Bill Carty


Rain plumps the country up,
and the country was plenty plump

enough, a big country
with its big yellow mouth

of an interstate warning

until we felt the soft
shoulder give way

give way beneath our tires,
jerked the wheel to the left,

toward some consolation
forming in a far

corner of the hangar.
Air power. Maybe war would

bring the far sea closer.
Better oars do that.

The ambassador said,
This war will find another

war to hide behind.
Were those blue bells

in the field? No,
helmets abandoned

by the occupying forces.
The ambassador said,

The cities are violent,
yes, but you’ll be fine

if it’s raining.
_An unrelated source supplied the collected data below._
(* ===== verification/FsServeTrash.v ===== *)
(** undel(), served as in FsServe.v, and the cleaners of the trash and of reserved files. *)
From S2P Require Import Prelude Serialization RichACL AclMasks AclStorage Nodes FileSize NodeAcl Trash Quota.
From S2P Require Import FsTree FsTreeInv FsTreeNodes FsTreeEdges DirQuota FsMeta FsMetaInv FsCreate FsMetaSteps.
From S2P Require Import FsMetaFields FsOps FsAttrOps FsRestore FsOpsRead FsReplay FsServe FsServeFiles.

(** Nodes that stay, with their types, their names and their keys in the trash. *)
Definition lasting (nodes nodes' : nodes_t) : Prop :=
  (forall y m, nodes !! y = Some m ->
     exists m', nodes' !! y = Some m' /\ node_type m' = node_type m /\ (node_type m = kTrash -> key_of m' = key_of m)) /\
  (forall p nm c, edge nodes p nm c -> edge nodes' p nm c).

Lemma lasting_refl nodes : lasting nodes nodes.
Proof. split; [|done]. intros y m Em. by exists m. Qed.

Lemma lasting_trans n1 n2 n3 : lasting n1 n2 -> lasting n2 n3 -> lasting n1 n3.
Proof.
  intros [A1 A2] [B1 B2]. split; [|auto]. intros y m Em. destruct (A1 y m Em) as (m' & Em' & T & K).
  destruct (B1 y m' Em') as (m'' & Em'' & T' & K'). exists m''. split; [done|]. split; [congruence|]. intros H. rewrite K', K; congruence.
Qed.

Lemma survives_lasting nodes nodes' y m :
  survives nodes nodes' y -> nodes !! y = Some m ->
  exists m', nodes' !! y = Some m' /\ node_type m' = node_type m /\ (node_type m = kTrash -> key_of m' = key_of m).
Proof.
  intros Hs Em. destruct (Hs m Em) as (m' & dirf & Em' & Hch). exists m'. split; [done|]. split; [by apply Hch|]. intros Ht. unfold key_of.
  by rewrite (ch_id _ _ _ _ Hch), (ch_trashtime _ _ _ _ Hch), (ch_ctime _ _ _ _ Hch Ht).
Qed.

(** The directory of a path below which the first directory is missing has no list. *)
Fixpoint spared (s : Metadata) (parent : Z) (names : list name_t) : Prop :=
  match names with
  | name :: (_ :: _) as names =>
    match FsTree.lookup (md_nodes s) parent name with Some y => spared s y names | None => acl_ (md_acls s) !! parent = None end
  | _ => True
  end.

Section trash.
Context (goals : Z -> Goals.Goal).
Notation root := SPECIAL_INODE_ROOT.
Notation meta_ok := (meta_ok goals).
Notation served := (served goals).

(** A node that inherits no list leaves the lists and the trash as they are. *)
Lemma createNode_rest timeStamp parent name type mode umask uid gid copysgid inode s s' :
  createNode goals timeStamp parent name type mode umask uid gid copysgid false inode s = Some s' ->
  md_acls s' = md_acls s /\ md_detached s' = md_detached s.
Proof.
  unfold createNode. destruct (bool_decide (type = kTrash)); [done|]. destruct (create_data type) as [data|]; [|done]. cbn [mbind option_bind].
  assert (md_acls (incrementNodeCounters type s) = md_acls s /\ md_detached (incrementNodeCounters type s) = md_detached s) as [Ha Hd] by (by destruct type).
  destruct (md_nodes _ !! parent) as [pn|]; [|done]. cbn [mbind option_bind inherit_permissions]. destruct (md_nodes _ !! inode); [done|].
  destruct (FsTree.link _ _ _ _ _ _ _) as [nodes|]; [|done]. cbn [mbind option_bind]. rewrite <-Ha, <-Hd. intros [= <-]. by destruct (bool_decide _).
Qed.

Lemma no_acl s x : acl_ (md_acls s) !! x = None -> AclStorage.get (md_acls s) x = Some None.
Proof. intros E. unfold AclStorage.get. by rewrite E. Qed.

(** A node that does not exist has no list. *)
Lemma fresh_acl s x : meta_ok s -> md_nodes s !! x = None -> acl_ (md_acls s) !! x = None.
Proof.
  intros Hok Hx. destruct (mo_acls _ _ Hok) as [m Hm]. pose proof (rep_map _ _ (con_rep _ _ Hm)) as R. simpl in R. rewrite R. destruct (m !! x) as [acl|] eqn:E; [|done].
  destruct (con_agrees _ _ Hm x acl E) as (n & En & _). simpl in En. congruence.
Qed.

(** A missing directory of the path. *)
Lemma undel_directory s parent name pn y timeStamp :
  meta_ok s -> acl_ (md_acls s) !! parent = None -> md_nodes s !! parent = Some pn -> is_dir pn = true -> isNameUsed (md_nodes s) parent name = false ->
  md_nodes s !! y = None -> is_uint 32 y ->
  exists s' n, createNode goals timeStamp parent name kDirectory kUndelDirectoryMode 0 0 0 false false y s = Some s' /\ meta_ok s' /\ acl_ (md_acls s') !! y = None /\
    md_nodes s' !! y = Some n /\ is_dir n = true /\ edge (md_nodes s') parent name y /\ (forall nm c, ~ edge (md_nodes s') y nm c) /\
    lasting (md_nodes s) (md_nodes s') /\ (forall z, z <> y -> md_nodes s !! z = None -> md_nodes s' !! z = None) /\
    md_detached s' = md_detached s /\
    restore_line goals timeStamp (CREATE parent name kDirectory (Z.land (node_mode n) kPermissionsMask) 0 0 0 y) s
      = Some (inr tt, increaseMetadataVersion s', []).
Proof.
  intros Hok Hplain Ep Hd Hfree Hnew Huint.
  destruct (create_logged goals s Hok parent y name kDirectory pn Ep Hd Hfree Hnew Huint eq_refl timeStamp kUndelDirectoryMode 0 0 0 false false 0)
    as (s1 & s' & n & E1 & [= <-] & Hok' & En & Ht & He & Hsv & Ea); [right; by apply no_acl|].
  destruct (createNode_rest _ _ _ _ _ _ _ _ _ _ _ _ E1) as [Hacl Hdet]. exists s1, n. split; [done|]. split; [done|]. split; [rewrite Hacl; by apply fresh_acl|].
  split; [done|]. split; [unfold is_dir; by rewrite Ht|]. split; [apply He; by right|]. split.
  { intros nm c Hc. apply He in Hc as [(? & ? & ? & _)|[= -> -> ->]]; congruence. }
  split; [split; [|intros p nm c Hc; apply He; by left]|split; [|done]].
  - intros z m Em. eapply survives_lasting; [|exact Em]. apply Hsv. congruence.
  - intros z Hz. by apply Hsv.
Qed.

Lemma lasting_dir nodes nodes' y n : lasting nodes nodes' -> nodes !! y = Some n -> exists n', nodes' !! y = Some n' /\ is_dir n' = is_dir n.
Proof. intros [L _] En. destruct (L y n En) as (n' & En' & Ht & _). exists n'. split; [done|]. unfold is_dir. by rewrite Ht. Qed.

(** The walk of undel() from a directory: it ends before it made anything, or the entries that it writes let a shadow
    find the directories that it made. *)
Definition walked (cx : Context) (x parent : Z) (isNew : bool) (names : list name_t) (fresh : list Z) (s : Metadata) : Prop :=
  (isNew = false /\ exists e, undel_walk goals cx x parent isNew names fresh s = Some (inl e, s, [])) \/
  exists s1 s2 log, undel_walk goals cx x parent isNew names fresh s = Some (inr tt, s2, log) /\ meta_ok s1 /\ meta_ok s2 /\
    replay_log goals log s = Some s1 /\ lasting (md_nodes s) (md_nodes s1) /\ md_detached s1 = md_detached s /\
    undel_walk goals (getForRestore (ts cx)) x parent false names [] s1 = Some (inr tt, s2, []).

(** One step of the walk on a shadow. *)
Lemma walk_shadow cx x parent name names y n s :
  names <> [] -> FsTree.lookup (md_nodes s) parent name = Some y -> md_nodes s !! y = Some n -> is_dir n = true ->
  undel_walk goals cx x parent false (name :: names) [] s = undel_walk goals cx x y false names [] s.
Proof.
  intros Hne El En Hd. destruct names as [|name' names]; [done|]. set (ns := name' :: names) in *. cbn [undel_walk]. unfold ns at 1. cbn iota. fold ns.
  run. unfold look. run. rewrite El. run. rewrite (node_run _ _ _ En). run. rewrite Hd. run. by destruct (undel_walk _ _ _ _ _ _ _ _) as [[[? ?] ?]|].
Qed.

Lemma walk_last cx x parent isNew name fresh s n pn :
  meta_ok s -> md_nodes s !! x = Some n -> node_type n = kTrash -> md_nodes s !! parent = Some pn -> is_dir pn = true ->
  (isNew = true -> forall nm c, ~ edge (md_nodes s) parent nm c) -> walked cx x parent isNew [name] fresh s.
Proof.
  intros Hok En Ht Ep Hd Hnew. unfold walked. cbn [undel_walk]. destruct (isNameUsed (md_nodes s) parent name) eqn:Eu.
  - left. destruct isNew.
    { exfalso. assert (isNameUsed (md_nodes s) parent name = false); [|congruence].
      apply (name_used goals root no_debt); [apply Hok|]. intros c. by apply Hnew. }
    split; [done|]. eexists. unfold free_name. run. by rewrite Eu.
  - right. destruct (undel_link_ok goals s x n parent name pn (ts cx) Hok En Ht Ep (is_dir_directory _ _ Hok _ _ Ep Hd) Eu) as (s2 & E & Hok2 & _).
    exists s, s2, []. run. rewrite free_name_run by done. run. cbn [getForRestore ts]. rewrite E. do 4 (split; [done|]). by split; [apply lasting_refl|].
Qed.

Lemma lasting_lookup s s1 p nm c :
  meta_ok s -> meta_ok s1 -> lasting (md_nodes s) (md_nodes s1) -> FsTree.lookup (md_nodes s) p nm = Some c ->
  FsTree.lookup (md_nodes s1) p nm = Some c.
Proof.
  intros Hok Hok1 [_ L] H. apply (lookup_edge goals root no_debt); [apply Hok1|]. apply L. apply (lookup_edge goals root no_debt) in H; [done|apply Hok].
Qed.

(** The walk goes into a directory that is there. *)
Lemma walk_into cx x parent name names fresh y yn s :
  meta_ok s -> names <> [] -> FsTree.lookup (md_nodes s) parent name = Some y -> md_nodes s !! y = Some yn -> is_dir yn = true ->
  walked cx x y false names fresh s -> walked cx x parent false (name :: names) fresh s.
Proof.
  intros Hok Hne El Ey Hd Hw. unfold walked.
  assert (undel_walk goals cx x parent false (name :: names) fresh s = undel_walk goals cx x y false names fresh s) as ->.
  { destruct names as [|name' names]; [done|]. set (ns := name' :: names) in *. cbn [undel_walk]. unfold ns at 1. cbn iota. fold ns.
    run. unfold look. run. rewrite El. run. rewrite (node_run _ _ _ Ey). run. rewrite Hd. run. by destruct (undel_walk _ _ _ _ _ _ _ _) as [[[? ?] ?]|]. }
  destruct Hw as [[_ [e E]]|(s1 & s2 & log & E & Hok1 & Hok2 & R & L & D & W)]; [left; eauto|]. right. exists s1, s2, log. do 6 (split; [done|]).
  destruct (lasting_dir _ _ _ _ L Ey) as (yn1 & Ey1 & Hd1). erewrite walk_shadow; [exact W|done|exact (lasting_lookup s s1 _ _ _ Hok Hok1 L El)|exact Ey1|congruence].
Qed.

(** The walk makes a directory. *)
Lemma walk_make cx x parent isNew name names fresh y s s' n :
  isPersonalityMaster cx = true -> meta_ok s' -> names <> [] -> (isNew = true \/ FsTree.lookup (md_nodes s) parent name = None) ->
  createNode goals (ts cx) parent name kDirectory kUndelDirectoryMode 0 0 0 false false y s = Some s' ->
  md_nodes s' !! y = Some n -> is_dir n = true -> edge (md_nodes s') parent name y -> lasting (md_nodes s) (md_nodes s') ->
  md_detached s' = md_detached s ->
  restore_line goals (ts cx) (CREATE parent name kDirectory (Z.land (node_mode n) kPermissionsMask) 0 0 0 y) s
    = Some (inr tt, increaseMetadataVersion s', []) ->
  walked cx x y true names fresh (increaseMetadataVersion s') -> walked cx x parent isNew (name :: names) (y :: fresh) s.
Proof.
  intros C1 Hok' Hne Hnone Ec En Hd He L D Ea [[? _]|(s1 & s2 & log & E & Hok1 & Hok2 & R & L1 & D1 & W)]; [done|]. right.
  exists s1, s2, ((ts cx, CREATE parent name kDirectory (Z.land (node_mode n) kPermissionsMask) 0 0 0 y) :: log).
  split; [|split; [done|split; [done|]]].
  - destruct names as [|name' names]; [done|]. set (ns := name' :: names) in *. cbn [undel_walk]. unfold ns at 1. cbn iota. fold ns. run.
    assert ((if isNew then mret None else look parent name : Op (option Z)) s = Some (inr None, s, [])) as ->.
    { destruct isNew; [done|]. destruct Hnone as [|Hnone]; [done|]. unfold look. run. by rewrite Hnone. }
    run. rewrite Ec. run. rewrite C1. run. unfold log_create. run. rewrite (node_run _ _ _ En). run. rewrite changeLog_master by done. run.
    rewrite E. done.
  - split; [cbn [replay_log]; by rewrite Ea|]. split; [by eapply lasting_trans|]. split; [by rewrite D1|].
    destruct (lasting_dir _ _ _ _ L1 En) as (n1 & En1 & Hd1). erewrite walk_shadow; [exact W|done| |exact En1|congruence].
    eapply (lasting_lookup (increaseMetadataVersion s')); [by apply increase_ok|done|done|]. apply (lookup_edge goals root no_debt); [apply Hok'|done].
Qed.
So we woke
to see if water fell

as the day began,
as war began for the day

before the day began
for those who began the war.

It was us. We heard it
on the radio. We passed

a weathered sign
that read Men at Wor-

That’s how we knew.



                                “It is the cause, it is the cause…”


What is that
sword like

what does it

from which Basque

was it…
—no, see here

tempered in
the ice brook

among the last
green shoots

that soon
meet winter

which will be

will go to
my head

and from there
to where

what’s done
across the world

is done
in our name

here is a man (o

who speaks:
as I slay

in Aleppo
I slay




Cat at the screen door.
Red mountain heather

cupping last daylight
in its bells. If we notice this

are we not barbarians?
Hare in the penumbra

safe from all but the owl.
We lay a glass bowl over it.

Now safe from everything
but the inside.


Originally from coastal Maine, Bill Carty lives in Seattle, WA. He has received poetry fellowships from the Fine Arts Work Center in Provincetown, Artist Trust, the Richard Hugo House, the Sorting Room, and Jack Straw. He is the author of Huge Cloudy (forthcoming from Octopus Books) and the chapbook Refugium (Alice Blue Books). His poems have recently appeared (or will soon) in the Boston Review, Ploughshares, the Iowa Review, Willow Springs, Conduit, Poetry Northwest, Pleiades, the Volta, Oversound, Pinwheel, Sixth Finch, and other journals. He is an editor at Poetry Northwest.